TASK BRIEF: A line below contains "destruct (diverge_total Z.lt", and a later one contains "split; [|intros x". Repeat both, with every line between them, exactly.

SUPPLIED DATA:
>>>>>

Lemma parse_sound i t s rest : Forall byte t -> parse i t = Some (s, rest) ->
  Forall byte s /\ Forall byte rest /\ t = string_code i s ++ rest.
Proof.
  assert (Hcons : forall c u s rest, byte c -> (Forall byte s /\ Forall byte rest /\ u = string_code i s ++ rest) ->
    Forall byte (c :: s) /\ Forall byte rest /\ map (conv i) (esc c) ++ u = string_code i (c :: s) ++ rest).
  { intros c u s' r Hc (? & ? & ->). split; [by apply Forall_cons|]. split; [done|].
    unfold string_code. by rewrite escape_cons, !map_app, <- !app_assoc. }
  remember (length t) as n eqn:Hn. revert t s Hn.
  induction (lt_wf n) as [n _ IH]. intros [|c t] s -> Ht H; [done|]. cbn [parse length] in *.
  apply Forall_cons in Ht as [Hc Ht]. rewrite special_byte in H by done.
  assert (Hi : conv i (conv i c) = c) by (by apply conv_involutive). pose proof (conv_byte i c Hc) as Hcc.
  destruct ((c =? 0) || (c =? 255)) eqn:Es.
  - destruct t as [|d t]; [done|]. apply Forall_cons in Ht as [Hd Ht].
    assert (Hi' : conv i (conv i d) = d) by (by apply conv_involutive).
    assert (Hone : forall a b, (conv i c =? a) && (conv i d =? b) = true -> c = conv i a /\ d = conv i b).
    { intros a b Hab. apply andb_true_iff in Hab as [Ha Hb]. apply Z.eqb_eq in Ha as <-, Hb as <-. by rewrite Hi, Hi'. }
    destruct ((conv i c =? 0) && (conv i d =? 1)) eqn:E1.
    { apply Hone in E1 as [-> ->]. injection H as <- <-. done. }
    destruct ((conv i c =? 0) && (conv i d =? 255)) eqn:E2.
    { apply Hone in E2 as [-> ->]. destruct (parse i t) as [[s' r]|] eqn:Ep; [|done]. injection H as <- <-.
      apply (Hcons 0 t s' r); [done|]. eapply IH; [|done|done|exact Ep]. cbn; lia. }
    destruct ((conv i c =? 255) && (conv i d =? 0)) eqn:E3; [|done].
    apply Hone in E3 as [-> ->]. destruct (parse i t) as [[s' r]|] eqn:Ep; [|done]. injection H as <- <-.
    apply (Hcons 255 t s' r); [done|]. eapply IH; [|done|done|exact Ep]. cbn; lia.
  - destruct (parse i t) as [[s' r]|] eqn:Ep; [|done]. injection H as <- <-. cbn [id].
    assert (Hesc : map (conv i) (esc (conv i c)) = [c]).
    { unfold esc. apply orb_false_iff in Es as [E0 E1]. rewrite !conv_eq by done.
      destruct i; cbn [map].
      - change (conv true 0) with 255. change (conv true 255) with 0. rewrite E0, E1. cbn [map]. by rewrite Hi.
      - change (conv false 0) with 0. change (conv false 255) with 255. rewrite E0, E1. done. }
    specialize (Hcons (conv i c) t s' r Hcc). rewrite Hesc in Hcons. apply Hcons. eapply IH; [|done|done|exact Ep]. lia.
Qed.

(** ** Order *)

Lemma below_conv s t : Forall byte s -> Forall byte t -> below s t ->
  below (map (conv true) t) (map (conv true) s).
Proof.
  intros Hs Ht (p & a & b & s' & t' & -> & -> & H). rewrite !map_app.
  apply diverge_app_l. apply Forall_app in Hs as [_ Hs], Ht as [_ Ht].
  apply Forall_cons in Hs as [Ha _], Ht as [Hb _]. apply diverge_here. rewrite !conv_true by done. lia.
Qed.

Lemma esc_below a b s t : byte a -> byte b -> a < b -> below (esc a ++ s) (esc b ++ t).
Proof.
  unfold byte. intros Ha Hb H. unfold esc, kEscape1, kEscape2, kNullCharacter, kFFCharacter.
  destruct (Z.eqb_spec a 0), (Z.eqb_spec b 0), (Z.eqb_spec a 255), (Z.eqb_spec b 255); try lia;
    apply diverge_here; lia.
Qed.

(** The separator is smaller than every escaped character. *)
Lemma separator_below c s t : byte c -> below (kEscape1_Separator ++ s) (esc c ++ t).
Proof.
  unfold byte. intros Hc. unfold esc, kEscape1_Separator, kEscape1, kEscape2, kNullCharacter, kFFCharacter, kSeparator.
  destruct (Z.eqb_spec c 0); [apply diverge_cons, diverge_here; lia|].
  destruct (Z.eqb_spec c 255); apply diverge_here; lia.
Qed.

Lemma escape_below s t : Forall byte s -> Forall byte t -> lex_lt s t ->
  below (escape s ++ kEscape1_Separator) (escape t ++ kEscape1_Separator).
Proof.
  intros Hs Ht [(p & a & b & s' & t' & -> & -> & H)|(c & m & ->)]; rewrite !escape_app, !escape_cons, <- !app_assoc.
  - apply Forall_app in Hs as [_ Hs], Ht as [_ Ht]. apply Forall_cons in Hs as [Ha _], Ht as [Hb _].
    apply diverge_app_l. by apply esc_below.
  - apply Forall_app in Ht as [_ Ht]. apply Forall_cons in Ht as [Hc _].
    apply diverge_app_l. rewrite <- (app_nil_r kEscape1_Separator). by apply separator_below.
Qed.

Lemma lex_total s t : lex_lt s t \/ s = t \/ lex_lt t s.
Proof.
  destruct (diverge_total Z.lt s t) as [H|[H|[[m ->]|[m ->]]]]; [intros; lia|by left; left|by right; right; left| ..];
    destruct m as [|x m]; rewrite ?app_nil_r; [by right; left|left; right; eauto|by right; left|right; right; right; eauto].
Qed.

#[export] Instance string_ordered : OrderedCode (Forall byte) lex_lt (string_code false).
Proof.
  split; [|intros; apply lex_total]. intros s t Hs Ht H. unfold string_code. rewrite !List.map_id.
  by apply escape_below.
Qed.

#[export] Instance string_decreasing_ordered : OrderedCode (Forall byte) (flip lex_lt) (string_code true).
Proof.
  split; [|intros x y _ _; unfold flip; destruct (lex_total x y) as [ |[ | ]]; auto].
  intros s t Hs Ht H. unfold string_code. apply below_conv; [..|by apply escape_below];
    (apply Forall_app; split; [by apply escape_byte|unfold kEscape1_Separator, kEscape1, kSeparator; bytes_lit]).
Qed.

(** Infinity comes after every string. *)
Lemma infinity_above s : Forall byte s -> below (string_code false s) [kEscape2; kInfinity].
Proof.
  intros Hs. unfold string_code. rewrite List.map_id. destruct Hs as [|c s Hc Hs]; [by apply diverge_here|].
  rewrite escape_cons. unfold esc, kEscape1, kEscape2, kNullCharacter, kFFCharacter, kInfinity. unfold byte in Hc.
  destruct (Z.eqb_spec c 0); [apply diverge_here; lia|].
  destruct (Z.eqb_spec c 255); [apply diverge_cons, diverge_here; lia|apply diverge_here; lia].
Qed.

<<<<<

OUTPUT BELOW:
  destruct (diverge_total Z.lt s t) as [H|[H|[[m ->]|[m ->]]]]; [intros; lia|by left; left|by right; right; left| ..];
    destruct m as [|x m]; rewrite ?app_nil_r; [by right; left|left; right; eauto|by right; left|right; right; right; eauto].
Qed.

#[export] Instance string_ordered : OrderedCode (Forall byte) lex_lt (string_code false).
Proof.
  split; [|intros; apply lex_total]. intros s t Hs Ht H. unfold string_code. rewrite !List.map_id.
  by apply escape_below.
Qed.

#[export] Instance string_decreasing_ordered : OrderedCode (Forall byte) (flip lex_lt) (string_code true).
Proof.
  split; [|intros x y _ _; unfold flip; destruct (lex_total x y) as [ |[ | ]]; auto].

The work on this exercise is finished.